» Instructions to follow: Only the lines from the beginning of the data below through the line that contains "ok m s Q ->" should be repeated, exactly as written.
-------- Information given --------
(* ===== verification/ShellProofs.v ===== *)
(** * Proofs about the shell's parser *)
From S2P Require Import Prelude Shell.

(** ** Runs that end

    [ok m s P]: [m] ends from [s], in a syntax error or with [P]. *)
Definition syntax_errors : list string :=
  ["syntax"; "syntax - missing )"; "missing file for redirection"; "too many args"].

Definition ok {A} (m : M nat A) (s : nat) (P : A -> nat -> Prop) : Prop :=
  match m s with
  | Done (a, s') => P a s'
  | Panic msg => In msg syntax_errors
  | _ => False
  end.

Lemma ok_bind {A B} (m : M nat A) (k : A -> M nat B) s Q P :
  ok m s Q -> (forall a s', Q a s' -> ok (k a) s' P) -> ok (bind m k) s P.
Proof. unfold ok, bind. destruct (m s) as [[a s']| | | |]; [|done..]. intros HQ Hk. by apply Hk. Qed.

Lemma ok_bind_done {A B} (m : M nat A) (k : A -> M nat B) s a s' P :
  m s = Done (a, s') -> ok (k a) s' P -> ok (bind m k) s P.
Proof. intros H. unfold ok, bind. by rewrite H. Qed.

Lemma ok_weaken {A} (m : M nat A) s (P Q : A -> nat -> Prop) :
  ok m s P -> (forall a s', P a s' -> Q a s') -> ok m s Q.
Proof. unfold ok. destruct (m s) as [[a s']| | | |]; auto. Qed.

Lemma ok_panic {A} msg s (P : A -> nat -> Prop) : In msg syntax_errors -> ok (panic msg) s P.
Proof. done. Qed.

Section Proofs.
Variable b : list Z.

Lemma at_in s : at_ b s <> 0 -> (s < es b)%nat.
Proof.
  unfold at_, es. intros H. destruct (Nat.lt_ge_cases s (length b)) as [|Hge]; [done|].
  by rewrite nth_overflow in H by done.
Qed.

Lemma skip_range p : forall fuel s, (s <= es b)%nat -> (s <= skip b fuel p s <= es b)%nat.
Proof.
  induction fuel as [|fuel IH]; intros s Hs; cbn [skip]; [lia|].
  destruct (Nat.ltb_spec s (es b)) as [Hlt|Hge]; cbn [andb]; [|lia].
  destruct (p (at_ b s)); [|lia]. specialize (IH (S s)). lia.
Qed.

Lemma skip_white_range s : (s <= es b)%nat -> (s <= skip_white b s <= es b)%nat.
Proof. apply skip_range. Qed.

Lemma strchr_nz l c : strchr l c = true -> c <> 0 \/ In 0 l.
Proof.
  unfold strchr. intros (x & Hx & ->%Z.eqb_eq)%existsb_exists. destruct (Z.eq_dec x 0) as [->|]; auto.
Qed.

Lemma skip_stop p : forall fuel s, (s <= es b)%nat -> (es b - s <= fuel)%nat ->
  skip b fuel p s = es b \/ p (at_ b (skip b fuel p s)) = false.
Proof.
  induction fuel as [|fuel IH]; intros s Hs Hf; cbn [skip]; [left; lia|].
  destruct (Nat.ltb_spec s (es b)) as [Hlt|Hge]; cbn [andb]; [|left; lia].
  destruct (p (at_ b s)) eqn:E; [apply IH; lia|by right].
Qed.

Lemma peek_ok toks s : (s <= es b)%nat ->
  ok (peek b toks) s (fun p s' => (s <= s' <= es b)%nat /\ (p = true -> at_ b s' <> 0)).
Proof.
  intros Hs. unfold ok, peek. split; [by apply skip_white_range|].
  intros [H _]%andb_true_iff. by apply negb_true_iff, Z.eqb_neq in H.
Qed.

(** A token is never empty, unless the line ends here. *)
Lemma token_range s : (s <= es b)%nat ->
  let '(ret, q, eq, s') := token b s in
  (s <= q <= eq)%nat /\ (eq <= s' <= es b)%nat /\ (at_ b q <> 0 -> (q < eq)%nat) /\ (ret <> 0 -> at_ b q <> 0) /\
  q = skip_white b s.
Proof.
  intros Hs. unfold token. pose proof (skip_white_range s Hs) as Hq.
  pose proof (skip_stop (strchr whitespace) (es b - s) s Hs ltac:(lia)) as Hstop.
  fold (skip_white b s) in Hstop. set (q := skip_white b s) in *.
  assert (forall e, (q <= e <= es b)%nat -> (e <= skip_white b e <= es b)%nat) as Hend
    by (intros e He; apply skip_white_range; lia).
  destruct (Z.eqb_spec (at_ b q) 0) as [E|E].
  { cbv iota zeta. rewrite E. split; [lia|]. split; [apply Hend; lia|]. split; [congruence|]. split; [congruence|done]. }
  pose proof (at_in q E) as Hlt.
  destruct (strchr [124; 40; 41; 59; 38; 60] (at_ b q)) eqn:Hsym.
  { cbv iota zeta. split; [lia|]. split; [apply Hend; lia|]. split; [lia|]. by split. }
  destruct (Z.eqb_spec (at_ b q) 62) as [E62|E62].
  { destruct (Z.eqb_spec (at_ b (S q)) 62) as [E2|E2]; cbv iota zeta.
    - assert (S q < es b)%nat by (apply at_in; lia).
      split; [lia|]. split; [apply Hend; lia|]. split; [lia|]. by split.
    - split; [lia|]. split; [apply Hend; lia|]. split; [lia|]. by split. }
  cbv iota zeta. assert (q < skip_word b q <= es b)%nat as Hw.
  { pose proof (skip_range (fun c => negb (strchr whitespace c) && negb (strchr symbols c)) (es b - q) q ltac:(lia)) as Hr.
    unfold skip_word. destruct (es b - q)%nat as [|n] eqn:En; [lia|].
    cbn [skip]. rewrite (proj2 (Nat.ltb_lt q (es b)) Hlt). cbn [andb].
    assert (strchr whitespace (at_ b q) = false) as Hws by (destruct Hstop as [->|?]; [lia|done]).
    assert (strchr symbols (at_ b q) = false) as Hsy.
    { unfold strchr in *. cbn [existsb symbols] in *. rewrite !orb_false_iff in *. rewrite !Z.eqb_neq in *. lia. }
    rewrite Hws, Hsy. cbn [negb andb].
    pose proof (skip_range (fun c => negb (strchr whitespace c) && negb (strchr symbols c)) n (S q) ltac:(lia)). lia. }
  split; [lia|]. split; [apply Hend; lia|]. split; [lia|]. by split.
Qed.

Lemma gettoken_ok s : (s <= es b)%nat ->
  ok (gettoken b) s (fun t s' => (s <= s' <= es b)%nat /\ (fst (fst t) <> 0 \/ at_ b s <> 0 -> (s < s')%nat)).
Proof.
  intros Hs. pose proof (token_range s Hs) as H. unfold ok, gettoken.
  destruct (token b s) as [[[r q] e] s']. destruct H as (H1 & H2 & H3 & H4 & ->). cbn [fst].
  split; [lia|]. intros [Hr|Ha]; [specialize (H3 (H4 Hr)); lia|].
  destruct (decide (skip_white b s = s)) as [E|E]; [rewrite E in *; specialize (H3 Ha); lia|lia].
Qed.

(** ** The parser ends *)

Ltac step H := eapply ok_bind; [apply H; lia|cbv beta].

Lemma parseredirs_ok : forall fuel s, (s <= es b)%nat -> (es b - s < fuel)%nat ->
  ok (parseredirs b fuel) s (fun _ s' => (s <= s' <= es b)%nat).
Proof.
  induction fuel as [|fuel IH]; intros s Hs Hf; [lia|]. cbn [parseredirs].
  step peek_ok. intros p s1 [H1 Hp]. destruct p; cbn [negb]; [|by cbn].
  step gettoken_ok. intros [[t q] e] s2 [H2 Hp2]. specialize (Hp2 (or_intror (Hp eq_refl))).
  step gettoken_ok. intros [[t' q'] e'] s3 [H3 _]. destruct (negb (t' =? 97)); [apply ok_panic; cbn; tauto|].
  step IH. intros rs s4 H4. destruct (t =? 60), (t =? 62), (t =? 43); cbn; lia.
Qed.

Lemma parseargs_ok : forall fuel s argv rs, (s <= es b)%nat -> (es b - s < fuel)%nat ->
  ok (parseargs b fuel argv rs) s (fun _ s' => (s <= s' <= es b)%nat).
Proof.
  induction fuel as [|fuel IH]; intros s argv rs Hs Hf; [lia|]. cbn [parseargs].
  step peek_ok. intros p s1 [H1 _]. destruct p; [by cbn|].
  step gettoken_ok. intros [[t q] e] s2 [H2 Hp2]. cbn [fst] in Hp2.
  destruct (Z.eqb_spec t 0) as [|Ht]; [cbn; lia|]. specialize (Hp2 (or_introl Ht)).
  destruct (negb (t =? 97)); [apply ok_panic; cbn; tauto|]. cbv zeta.
  destruct (MAXARGS <=? _)%nat; [apply ok_panic; cbn; tauto|].
  step parseredirs_ok. intros rs' s3 H3. eapply ok_weaken; [apply IH; lia|]. cbv beta. lia.
Qed.

Lemma parsebacks_ok : forall fuel s c, (s <= es b)%nat -> (es b - s < fuel)%nat ->
  ok (parsebacks b fuel c) s (fun _ s' => (s <= s' <= es b)%nat).
Proof.
  induction fuel as [|fuel IH]; intros s c Hs Hf; [lia|]. cbn [parsebacks].
  step peek_ok. intros p s1 [H1 Hp]. destruct p; [|by cbn].
  step gettoken_ok. intros t s2 [H2 Hp2]. specialize (Hp2 (or_intror (Hp eq_refl))).
  eapply ok_weaken; [apply IH; lia|]. cbv beta. lia.
Qed.

(** The position moves on, and [n] rounds per character are enough. *)
Definition ends (f : M nat cmd) (s : nat) : Prop := ok f s (fun _ s' => (s <= s' <= es b)%nat).

Lemma skip_white_id s : strchr whitespace (at_ b s) = false -> skip_white b s = s.
Proof.
  intros H. unfold skip_white. destruct (es b - s)%nat as [|n]; [done|]. cbn [skip].
  by rewrite H, andb_false_r.
Qed.

(** A look-ahead for one character. *)
Lemma peek_one c s : (s <= es b)%nat ->
  ok (peek b [c]) s (fun p s' => (s <= s' <= es b)%nat /\ (p = true -> at_ b s' = c /\ at_ b s' <> 0)).
Proof.
  intros Hs. unfold ok, peek. split; [by apply skip_white_range|].
  intros [H1 H2]%andb_true_iff. apply negb_true_iff, Z.eqb_neq in H1. unfold strchr in H2.
  cbn [existsb] in H2. rewrite orb_false_r in H2. by apply Z.eqb_eq in H2.
Qed.

Lemma peek_here c s : at_ b s = c -> c <> 0 -> strchr whitespace c = false -> peek b [c] s = Done (true, s).
Proof.
  intros H Hc Hw. unfold peek. rewrite skip_white_id by (by rewrite H). rewrite H.
  rewrite (proj2 (Z.eqb_neq c 0) Hc). unfold strchr. cbn [existsb]. by rewrite Z.eqb_refl.
Qed.

Lemma parse_ok : forall fuel s, (s <= es b)%nat ->
  ((4 * (es b - s) + 4 <= fuel)%nat -> ends (parseline b fuel) s) /\
  ((4 * (es b - s) + 3 <= fuel)%nat -> ends (parsepipe b fuel) s) /\
  ((4 * (es b - s) + 2 <= fuel)%nat -> ends (parseexec b fuel) s) /\
  ((4 * (es b - s) + 1 <= fuel)%nat -> at_ b s = 40 -> ends (parseblock b fuel) s).
Proof.
  induction fuel as [|fuel IH]; intros s Hs; [split_and!; intros; lia|].
  assert (forall s, (s <= es b)%nat -> (4 * (es b - s) + 4 <= fuel)%nat -> ends (parseline b fuel) s) as IHl
    by (intros s' Hs'; apply IH, Hs').
  assert (forall s, (s <= es b)%nat -> (4 * (es b - s) + 3 <= fuel)%nat -> ends (parsepipe b fuel) s) as IHp
    by (intros s' Hs'; apply IH, Hs').
  assert (forall s, (s <= es b)%nat -> (4 * (es b - s) + 2 <= fuel)%nat -> ends (parseexec b fuel) s) as IHe
    by (intros s' Hs'; apply IH, Hs').
  assert (forall s, (s <= es b)%nat -> (4 * (es b - s) + 1 <= fuel)%nat -> at_ b s = 40 -> ends (parseblock b fuel) s) as IHb
    by (intros s' Hs'; apply IH, Hs').
  clear IH. split; [|split; [|split]]; intros Hf; unfold ends.
  - cbn [parseline]. step IHp. intros c s1 H1. step parsebacks_ok. intros c2 s2 H2.
    step (peek_one 59). intros p s3 [H3 Hp]. destruct p; [|by cbn; lia].
    step gettoken_ok. intros t s4 [H4 Hp4]. specialize (Hp4 (or_intror (proj2 (Hp eq_refl)))).
    step IHl. intros c' s5 H5. cbn. lia.
  - cbn [parsepipe]. step IHe. intros c s1 H1.
    step (peek_one 124). intros p s3 [H3 Hp]. destruct p; [|by cbn; lia].
    step gettoken_ok. intros t s4 [H4 Hp4]. specialize (Hp4 (or_intror (proj2 (Hp eq_refl)))).
    step IHp. intros c' s5 H5. cbn. lia.
  - cbn [parseexec]. step (peek_one 40). intros p s1 [H1 Hp]. destruct p.
    + eapply ok_weaken; [apply IHb; [lia|lia|by apply Hp]|]. cbv beta. lia.
    + step parseredirs_ok. intros rs s2 H2. step parseargs_ok. intros [argv rs'] s3 H3. cbn. lia.
  - intros Ha. cbn [parseblock].
    eapply ok_bind_done; [by apply (peek_here 40 s Ha)|]. cbn [negb].
    assert (at_ b s <> 0) as Hnz by (by rewrite Ha).
    step gettoken_ok. intros t s1 [H1 Hp1]. specialize (Hp1 (or_intror Hnz)).
    step IHl. intros c s2 H2. step (peek_one 41). intros p s3 [H3 _].
    destruct p; cbn [negb]; [|apply ok_panic; cbn; tauto].
    step gettoken_ok. intros t' s4 [H4 _]. step parseredirs_ok. intros rs s5 H5. cbn. lia.
Qed.

End Proofs.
--------
» Written solution:
(* ===== verification/ShellProofs.v ===== *)
(** * Proofs about the shell's parser *)
From S2P Require Import Prelude Shell.

(** ** Runs that end

    [ok m s P]: [m] ends from [s], in a syntax error or with [P]. *)
Definition syntax_errors : list string :=
  ["syntax"; "syntax - missing )"; "missing file for redirection"; "too many args"].

Definition ok {A} (m : M nat A) (s : nat) (P : A -> nat -> Prop) : Prop :=
  match m s with
  | Done (a, s') => P a s'
  | Panic msg => In msg syntax_errors
  | _ => False
  end.

Lemma ok_bind {A B} (m : M nat A) (k : A -> M nat B) s Q P :
  ok m s Q -> (forall a s', Q a s' -> ok (k a) s' P) -> ok (bind m k) s P.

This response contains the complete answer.